I just confirmed your issue. But I think it is probably an issue of Zygote's withjacobian function.

function withjacobian(f, args...)
  y, back = pullback(_jvecf, args...)
  out = map(args) do x
    T = promote_type(eltype(x), eltype(y))
    dx = x isa AbstractArray ? similar(x, T, length(y), length(x)) :
      x isa Number ? similar(y, T, length(y)) :
      nothing
  end
  delta = _eyelike(y)
   @show delta
    @show back(delta[:,2])
    @show back(delta[:,1])
    @show back(delta[:,2])
  for k in LinearIndices(y)
    grads = back(delta[:,k])
    for (dx, grad) in zip(out, grads)
      dx isa AbstractArray || continue
      _gradcopy!(view(dx,k,:), grad)
    end
  end
  (val=y, grad=out)
end

I tried the following order of computing gradients,

julia> jacobian(x -> loss(circ, x), pi)
delta = [1.0 0.0; 0.0 1.0]
back(delta[:, 2]) = (6.123233995736766e-17,)
back(delta[:, 1]) = (-0.0,)
([6.123233995736766e-17, -1.0],)

julia> jacobian(x -> loss(circ, x), pi)
delta = [1.0 0.0; 0.0 1.0]
back(delta[:, 2]) = (6.123233995736766e-17,)
back(delta[:, 1]) = (-0.0,)
back(delta[:, 2]) = (6.123233995736766e-17,)
([7.498798913309288e-33, -1.8369701987210297e-16],)

julia> jacobian(x -> loss(circ, x), pi)
delta = [1.0 0.0; 0.0 1.0]
back(delta[:, 1]) = (-6.123233995736766e-17,)
back(delta[:, 2]) = (1.0,)
([6.123233995736766e-17, -1.0],)

My theory is, during computing the first gradient, the cached data is destroyed.

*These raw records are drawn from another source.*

Lemma removeFile_local file (sh sh' : Shadow unit) :
  removeFile file sh = Returns sh' → localTo closureRefs ∅ sh sh'.
Proof.
  unfold removeFile. intros [= <-].
  set (m1 := default [] (jsGet file (resolvedModuleNames (cacheOf sh)))).
  set (sh1 := stopWatchingAll file m1 sh).
  set (m2 := default [] (jsGet file (resolvedTypeReferenceDirectives (cacheOf sh1)))).
  set (sh2 := stopWatchingAll file m2 sh1).
  destruct (stopWatchingAll_local file m1 sh) as [Hheap1 Hhold1].
  destruct (stopWatchingAll_local file m2 sh1) as [Hheap2 Hhold2].
  fold sh1 in Hheap1, Hhold1. fold sh2 in Hheap2, Hhold2.
  assert (Hh2 : holdings (cacheOf sh2) = holdings (cacheOf sh)) by congruence.
  injection Hhold1 as Hm1 Ht1 Hl1. injection Hh2 as Hm2 Ht2 Hl2.
  assert (Hr1 : modeAwareRefs m1 ⊆ cacheRefs (cacheOf sh)).
  { pose proof (modeAwareRefs_jsGet file (resolvedModuleNames (cacheOf sh))).
    unfold cacheRefs. set_solver. }
  assert (Hr2 : modeAwareRefs m2 ⊆ cacheRefs (cacheOf sh)).
  { pose proof (modeAwareRefs_jsGet file (resolvedTypeReferenceDirectives (cacheOf sh1))).
    unfold cacheRefs. rewrite <- Ht1. set_solver. }
  split.
  - intros a Ha. simpl. unfold tracked in Ha.
    rewrite Hheap2, Hheap1; [done| |]; set_solver.
  - unfold tracked, cacheRefs, closureRefs. simpl. rewrite Hm2, Ht2, Hl2.
    pose proof (perFileRefs_jsDelete file (resolvedModuleNames (cacheOf sh))).
    pose proof (perFileRefs_jsDelete file (resolvedTypeReferenceDirectives (cacheOf sh))).
    set_solver.
Qed.

Lemma stopWatchingFiles_local e fs (sh : Shadow unit) :
  (∀ a, a ≠ e →
     heap (fold_left (fun sh file => stopWatching e file sh) fs sh) !! a = heap sh !! a) ∧
  holdings (cacheOf (fold_left (fun sh file => stopWatching e file sh) fs sh))
    = holdings (cacheOf sh).
Proof.
  revert sh. induction fs as [|f fs IH]; intros sh; simpl; [done|].
  destruct (IH (stopWatching e f sh)) as [Hheap Hhold].
  destruct (stopWatching_local e f sh) as [Hheap1 Hhold1]. split.
  - intros a Ha. by rewrite Hheap, Hheap1.
  - by rewrite Hhold, Hhold1.
Qed.

Lemma releaseLibraries_local (sh : Shadow unit) :
  localTo closureRefs ∅ sh (releaseLibraries sh).
Proof.
  unfold releaseLibraries.
  set (step := fun (sh : Shadow unit) '((_, e) : string * ref) =>
    match heap sh !! e with
    | Some o =>
        fold_left (fun sh file => stopWatching e file sh) (elements (default ∅ (files o))) sh
    | None => sh
    end).
  assert (Hfold : ∀ libs (sh0 : Shadow unit),
    (∀ a, a ∉ (list_to_set libs.*2 : gset ref) →
       heap (fold_left step libs sh0) !! a = heap sh0 !! a) ∧
    holdings (cacheOf (fold_left step libs sh0)) = holdings (cacheOf sh0)).
  { induction libs as [|[k e] libs IH]; intros sh0; cbn [fold_left]; [done|].
    destruct (IH (step sh0 (k, e))) as [Hheap Hhold].
    assert (Hstep : (∀ a, a ≠ e → heap (step sh0 (k, e)) !! a = heap sh0 !! a) ∧
                    holdings (cacheOf (step sh0 (k, e))) = holdings (cacheOf sh0)).
    { simpl. destruct (heap sh0 !! e); [apply stopWatchingFiles_local|done]. }
    destruct Hstep as [Hheap1 Hhold1]. split.
    - intros a Ha. rewrite fmap_cons in Ha. simpl in Ha.
      rewrite Hheap, Hheap1; [done| |]; set_solver.
    - by rewrite Hhold, Hhold1. }
  destruct (Hfold (resolvedLibraries (cacheOf sh)) sh) as [Hheap Hhold].
  injection Hhold as Hm Ht Hl. split.
  - intros a Ha. simpl. apply Hheap. unfold tracked, cacheRefs in Ha. set_solver.
  - unfold tracked, cacheRefs, closureRefs. simpl. rewrite Hm, Ht. set_solver.
Qed.

Lemma watchResolution_local name e file resolvedFileName defer (sh sh' : Shadow unit) :
  watchResolution name e file resolvedFileName defer sh = Returns sh' →
  localTo closureRefs {[e]} sh sh'.
Proof.
  unfold watchResolution. intros (o & _ & [= <-])%bind_Returns. split; simpl.
  - intros a Ha. rewrite lookup_insert_ne; [done|]. set_solver.
  - unfold tracked. simpl.
    assert (cacheRefs (if decide (bump (refCount o) = Some 1)
                       then register e
                              (mkResolution (resolvedModule o)
                                 (resolvedTypeReferenceDirective o)
                                 (failedLookupLocations o) (affectingLocations o)
                                 (node10Result o) (isInvalidated o) (bump (refCount o))
                                 (Some ({[file]} ∪ default ∅ (files o))))
                              resolvedFileName (cacheOf sh)
                       else cacheOf sh) = cacheRefs (cacheOf sh)) as ->.
    { by case_decide. }
    set_solver.
Qed.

The quick fix for you is just compute column by column, each time re-compute cached states. We really need an expert to look into this.

BTW, do you have such issue when using the previous patch for zygote?

You can also try the following approach to fix your issue

  1. implement non-inplace version dispatch and apply,
  2. rewrite rules for these functions,
  3. submit a PR to QuAlgorithmZoo if you have time. :P

then it should works

Just pushed a fix to this patch. Now the Jacobian should work. You need to update YaoBlocks to v0.11.5. to make it work. Now, the patch is implemented on apply and dispatch functions.

@GiggleLiu Thanks! It has been fixed.